Unity Bank Plc has declared N27.5 billion in gross earnings in its Half-Year unaudited financial statement submitted to the Nigeria Exchange Group Limited.

It was also announced that the bank increased its deposits to N333.38 billion in the first half of the year, marking a slight uptick of 2% compared to the N327.42 billion recorded in H1’22.

This growth in deposits reflects the bank’s steady progress in expanding its presence in the retail sector through a diverse range of banking products tailored to various retail market segments.

Other notable points from the unaudited financial statement include gross income and total assets, which stood at N27.5 billion and N512.1 billion, respectively, compared to N27.4 billion and N510.1 billion in the previous period. The net loan portfolio experienced a significant 31% reduction, dropping to N198.6 billion as of June 30, 2023, from N289.4 billion as of December 31, 2022. The bank’s non-performing loan (NPL) ratio remained below 3%, and its liquidity ratio remained strong at over 45%.

However, the bank’s profit for the period was impacted by foreign exchange revaluation due to Nigeria’s recent FX liberalization policy, resulting in a revaluation loss of N35 billion during the period.

Nevertheless, the retail bank achieved a notable 17% increase in FX trading income, reaching N239.8 million compared to N204.4 million in the same period of 2022, highlighting its strategic emphasis on diversifying and expanding its revenue streams.
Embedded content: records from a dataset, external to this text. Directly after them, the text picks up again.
(** Nobody but those tasks has the connection, once [CloseLast] is spawned. *)
Lemma last_concat (l : list job) : spawned last l ≤ cnt RState (concat (job_refs <$> l)).
Proof.
  induction l as [|t l IH]; [done|].
  rewrite spawned_cons, fmap_cons. cbn [concat]. rewrite cnt_app.
  assert (Nat.b2n (last t) ≤ cnt RState (job_refs t)) by (destruct t; unfold cnt; simpl; lia). lia.
Qed.
Lemma cnt_replicate n : cnt RState (replicate n RState) = n.
Proof. induction n as [|n IH]; [done|]. simpl. rewrite cnt_cons, IH. by case_decide. Qed.

Lemma counted_no_last h own :
  counted h own → 0 < cnt RState (pool_hold (λ _, [RState]) (counters h)) + cnt RState own →
  spawned last (log h) = 0.
Proof.
  intros H Hin. destruct (spawned last (log h)) eqn:Hl; [done|]. exfalso.
  pose proof (c_last _ _ H) as H1. rewrite (c_strong _ _ H), cnt_shares, cnt_replicate in H1.
  pose proof (last_concat (tasks h)). lia.
Qed.

Lemma counted_no_last_conn h own c :
  counted h own → RConn c ∈ shares h own → spawned last (log h) = 0.
Proof.
  intros H Hc. destruct (counted_conn _ _ _ H Hc) as [n Hn]. apply (counted_no_last _ _ H).
  rewrite (pool_hold_delete _ _ _ _ Hn), cnt_app, cnt_cons. case_decide; [lia|done].
Qed.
Furthermore, fees and income from commissions also experienced a 10% growth, reaching N3.5 billion compared to N3.2 billion in the corresponding period of 2022, driven by the growing popularity of its digital banking platforms and increased customer acquisition in the retail sector.

Discussing the financial results, Unity Bank Plc’s Managing Director/CEO, Mrs. Tomi Somefun, acknowledged that the challenging operating environment had impacted the bank’s performance, particularly in income generation, due to the revaluation of the bank’s net foreign liabilities caused by the Naira devaluation during the period.

Mrs. Tomi stated, “In light of the ongoing FX revaluation in the financial system, the impact we are experiencing is market-driven and can be adjusted as positive economic outcomes are anticipated from government policies in the near term. Nevertheless, the negative shareholders’ fund has significantly improved through a capital injection of N135 billion, reducing the negative shareholders’ fund from (-ve) N275 billion at the end of the financial year in December 2022 to (-ve) N178 billion as of June 30, 2023, after accounting for the FX revaluation loss incurred in Q2/2023. We are, however, fully committed to our recapitalization program and anticipate doing business as expected in the rapidly growing Nigerian markets very soon.”